◆ WHAT TO PRODUCE: Go through the listing and copy each line that has the string "Vector" in it.
-*-
Lemma linalg_norm_vscale (k : R) (u : Vector R) :
  linalg_norm (vscale k u) = Rabs k * linalg_norm u.
Proof.
  destruct u as [[u1 u2] u3]. unfold linalg_norm, vscale, np_dot. scalar_R.
  replace (k * u1 * (k * u1) + k * u2 * (k * u2) + k * u3 * (k * u3))
    with (k * k * (u1 * u1 + u2 * u2 + u3 * u3)) by ring.
  rewrite sqrt_mult; [| nra | nra].
  f_equal. apply sqrt_Rsqr_abs.
Qed.

Lemma vdiv_vscale (k s : R) (u : Vector R) :
  vdiv (vscale k u) s = vscale k (vdiv u s).
Proof.
  destruct u as [[u1 u2] u3]. unfold vdiv, vscale. scalar_R.
  unfold Rdiv. f_equal; [f_equal|]; ring.
Qed.

Lemma flipped_normal (n : Vector R) :
  vdiv (vscale (-1) n) (linalg_norm (vscale (-1) n)) =
  vscale (-1) (vdiv n (linalg_norm n)).
Proof.
  assert (A : Rabs (-1) = 1) by (unfold Rabs; destruct (Rcase_abs (-1)); lra).
  rewrite linalg_norm_vscale, A, Rmult_1_l.
  apply vdiv_vscale.
Qed.

Lemma exact_circle_swap12 (a b c : Vector R) :
  exact_circle b a c = option_map flip_circle (exact_circle a b c).
Proof.
  destruct (exact_circle a b c) as [[[center normal] radius]|] eqn:E; cbn.
  - apply exact_circle_inv in E. destruct E as (N & -> & -> & ->).
    destruct (exact_circle_some a b c N) as [_ S].
    set (center := cramer _ _) in *.
    destruct (@center_equidistant _ _ _ _ S) as [Eab _].
    rewrite (exact_circle_intro b a c center).
    + rewrite np_cross_swap12, flipped_normal.
      assert (Rb : linalg_norm (vsub center b) = linalg_norm (vsub center a)).
      { unfold linalg_norm. rewrite Eab. reflexivity. }
      rewrite Rb. reflexivity.
    + rewrite np_cross_swap12. apply vscale_nonzero; [lra | exact N].
    + clearbody center. clear Eab. revert S. split_rows.
      unfold mat_vec, system_matrix, system_rhs, np_dot, np_sum, vsquare, vsub,
        np_cross.
      scalar_R. intros S. injection S as S1 S2 S3.
      f_equal; [f_equal|]; lra.
  - apply exact_circle_none. apply exact_circle_none in E.
    rewrite np_cross_swap12, E. unfold vscale. scalar_R.
    f_equal; [f_equal|]; ring.
Qed.

Lemma exact_circle_swap23 (a b c : Vector R) :
  exact_circle a c b = option_map flip_circle (exact_circle a b c).
Proof.
  destruct (exact_circle a b c) as [[[center normal] radius]|] eqn:E; cbn.
  - apply exact_circle_inv in E. destruct E as (N & -> & -> & ->).
    destruct (exact_circle_some a b c N) as [_ S].
    set (center := cramer _ _) in *.
    rewrite (exact_circle_intro a c b center).
    + rewrite np_cross_swap23, flipped_normal. reflexivity.
    + rewrite np_cross_swap23. apply vscale_nonzero; [lra | exact N].
    + clearbody center. revert S. split_rows.
      unfold mat_vec, system_matrix, system_rhs, np_dot, np_sum, vsquare, vsub,
        np_cross.
      scalar_R. intros S. injection S as S1 S2 S3.
      f_equal; [f_equal|]; lra.
  - apply exact_circle_none. apply exact_circle_none in E.
    rewrite np_cross_swap23, E. unfold vscale. scalar_R.
    f_equal; [f_equal|]; ring.
Qed.

(** X4: the order of the nodes matters only for the direction of the
    normal: with the first two nodes exchanged, or the last two, the solver
    returns the same center and radius and the opposite normal, and a
    degenerate triple stays degenerate. *)
Theorem get_circle_params_swap
    (self swapped12 swapped23 : Circumcircle R) (a b c : Vector R)
    (r : option (Circle R)) :
  node_positions self = Some (a, b, c) ->
  node_positions swapped12 = Some (b, a, c) ->
  node_positions swapped23 = Some (a, c, b) ->
  get_circle_params self = (Returns r, self) ->
  get_circle_params swapped12 = (Returns (option_map flip_circle r), swapped12)
  /\ get_circle_params swapped23 = (Returns (option_map flip_circle r), swapped23).
Proof.
  intros P P12 P23 H.
  rewrite (get_circle_params_exact self P) in H.
  rewrite (get_circle_params_exact swapped12 P12), (exact_circle_swap12 a b c).
  rewrite (get_circle_params_exact swapped23 P23), (exact_circle_swap23 a b c).
  injection H as <-. split; reflexivity.
Qed.

Lemma get_circle_params_swap_witness :
  get_circle_params (scene (0, 1, 1) (0, 0, 0) (1, 0, 0)) =
    (Returns (Some ((1 / 2, 1 / 2, 1 / 2),
                    vscale (-1) (0 / sqrt 2, 1 / sqrt 2, -1 / sqrt 2),
                    sqrt (3 / 4))),
     scene (0, 1, 1) (0, 0, 0) (1, 0, 0))
  /\ get_circle_params (scene (0, 0, 0) (1, 0, 0) (0, 1, 1)) =
    (Returns (Some ((1 / 2, 1 / 2, 1 / 2),
                    vscale (-1) (0 / sqrt 2, 1 / sqrt 2, -1 / sqrt 2),
                    sqrt (3 / 4))),
     scene (0, 0, 0) (1, 0, 0) (0, 1, 1)).
Proof.
  apply (get_circle_params_swap
           (scene (0, 0, 0) (0, 1, 1) (1, 0, 0))
           (scene (0, 1, 1) (0, 0, 0) (1, 0, 0))
           (scene (0, 0, 0) (1, 0, 0) (0, 1, 1))
           (0, 0, 0) (0, 1, 1) (1, 0, 0)
           (Some ((1 / 2, 1 / 2, 1 / 2),
                  (0 / sqrt 2, 1 / sqrt 2, -1 / sqrt 2),
                  sqrt (3 / 4)))).
  - reflexivity.
  - reflexivity.
  - reflexivity.
  - exact scenario_run.
Defined.


Lemma np_cross_scaled (k : R) (a b c : Vector R) :
  np_cross (vsub (vscale k b) (vscale k a)) (vsub (vscale k c) (vscale k a)) =
  vscale (k * k) (np_cross (vsub b a) (vsub c a)).
Proof.
  split_rows. unfold np_cross, vsub, vscale. scalar_R. f_equal; [f_equal|]; ring.
Qed.

Lemma scaled_normal (k : R) (n : Vector R) :
  k <> 0 -> n <> (0, 0, 0) ->
  vdiv (vscale (k * k) n) (linalg_norm (vscale (k * k) n)) =
  vdiv n (linalg_norm n).
Proof.
  intros K N. pose proof (@linalg_norm_pos _ N) as P.
  rewrite linalg_norm_vscale, Rabs_pos_eq by nra.
  set (s := linalg_norm n) in *. clearbody s.
  destruct n as [[n1 n2] n3]. unfold vdiv, vscale. scalar_R.
  f_equal; [f_equal|]; field; lra.
Qed.

Lemma vsub_vscale (k : R) (p q : Vector R) :
  vsub (vscale k p) (vscale k q) = vscale k (vsub p q).
Proof.
  split_rows. unfold vsub, vscale. scalar_R. f_equal; [f_equal|]; ring.
Qed.

Lemma exact_circle_scale (k : R) (a b c : Vector R) :
  k <> 0 ->
  exact_circle (vscale k a) (vscale k b) (vscale k c) =
  option_map (scale_circle k) (exact_circle a b c).
Proof.
  intros K.
  destruct (exact_circle a b c) as [[[center normal] radius]|] eqn:E; cbn.
  - apply exact_circle_inv in E. destruct E as (N & -> & -> & ->).
    destruct (exact_circle_some a b c N) as [_ S].
    set (center := cramer _ _) in *.
    rewrite (exact_circle_intro (vscale k a) (vscale k b) (vscale k c)
               (vscale k center)).
    + rewrite np_cross_scaled, (scaled_normal k _ K N).
      rewrite vsub_vscale, linalg_norm_vscale. reflexivity.
    + rewrite np_cross_scaled. apply vscale_nonzero; [nra | exact N].
    + clearbody center. revert S. split_rows.
      unfold mat_vec, system_matrix, system_rhs, np_dot, np_sum, vsquare, vsub,
        vscale, np_cross.
      scalar_R. intros S. injection S as S1 S2 S3.
      apply (f_equal (Rmult (k * k))) in S1, S2.
      apply (f_equal (Rmult (k * k * k))) in S3.
      f_equal; [f_equal|]; lra.
  - apply exact_circle_none. apply exact_circle_none in E.
    rewrite np_cross_scaled, E. unfold vscale. scalar_R.
    f_equal; [f_equal|]; ring.
Qed.

(** X5: scaling the three points by a factor [k] other than zero, from the
    origin, scales the center by [k] and the radius by [|k|] and leaves the
    normal as it is; a degenerate triple stays degenerate. *)
Theorem get_circle_params_scaling
    (self other : Circumcircle R) (k : R) (a b c : Vector R)
    (r : option (Circle R)) :
  k <> 0 ->
  node_positions self = Some (a, b, c) ->
  node_positions other = Some (vscale k a, vscale k b, vscale k c) ->
  get_circle_params self = (Returns r, self) ->
  get_circle_params other = (Returns (option_map (scale_circle k) r), other).
Proof.
  intros K P P' H.
  rewrite (get_circle_params_exact self P) in H.
  rewrite (get_circle_params_exact other P'), (exact_circle_scale k a b c K).
  injection H as <-. reflexivity.
Qed.

Lemma get_circle_params_scaling_witness :
  get_circle_params
    (scene (-2 * 0, -2 * 0, -2 * 0) (-2 * 0, -2 * 1, -2 * 1)
           (-2 * 1, -2 * 0, -2 * 0)) =
  (Returns (Some ((-2 * (1 / 2), -2 * (1 / 2), -2 * (1 / 2)),
                  (0 / sqrt 2, 1 / sqrt 2, -1 / sqrt 2),
                  Rabs (-2) * sqrt (3 / 4))),
   scene (-2 * 0, -2 * 0, -2 * 0) (-2 * 0, -2 * 1, -2 * 1)
         (-2 * 1, -2 * 0, -2 * 0)).
Proof.
  apply (get_circle_params_scaling
           (scene (0, 0, 0) (0, 1, 1) (1, 0, 0))
           (scene (-2 * 0, -2 * 0, -2 * 0) (-2 * 0, -2 * 1, -2 * 1)
                  (-2 * 1, -2 * 0, -2 * 0))
           (-2) (0, 0, 0) (0, 1, 1) (1, 0, 0)
           (Some ((1 / 2, 1 / 2, 1 / 2),
                  (0 / sqrt 2, 1 / sqrt 2, -1 / sqrt 2),
                  sqrt (3 / 4)))).
  - lra.
  - reflexivity.
  - reflexivity.
  - exact scenario_run.
Defined.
-*-
◆ RESPONSE:
Lemma linalg_norm_vscale (k : R) (u : Vector R) :
Lemma vdiv_vscale (k s : R) (u : Vector R) :
Lemma flipped_normal (n : Vector R) :
Lemma exact_circle_swap12 (a b c : Vector R) :
Lemma exact_circle_swap23 (a b c : Vector R) :
    (self swapped12 swapped23 : Circumcircle R) (a b c : Vector R)
Lemma np_cross_scaled (k : R) (a b c : Vector R) :
Lemma scaled_normal (k : R) (n : Vector R) :
Lemma vsub_vscale (k : R) (p q : Vector R) :
Lemma exact_circle_scale (k : R) (a b c : Vector R) :
    (self other : Circumcircle R) (k : R) (a b c : Vector R)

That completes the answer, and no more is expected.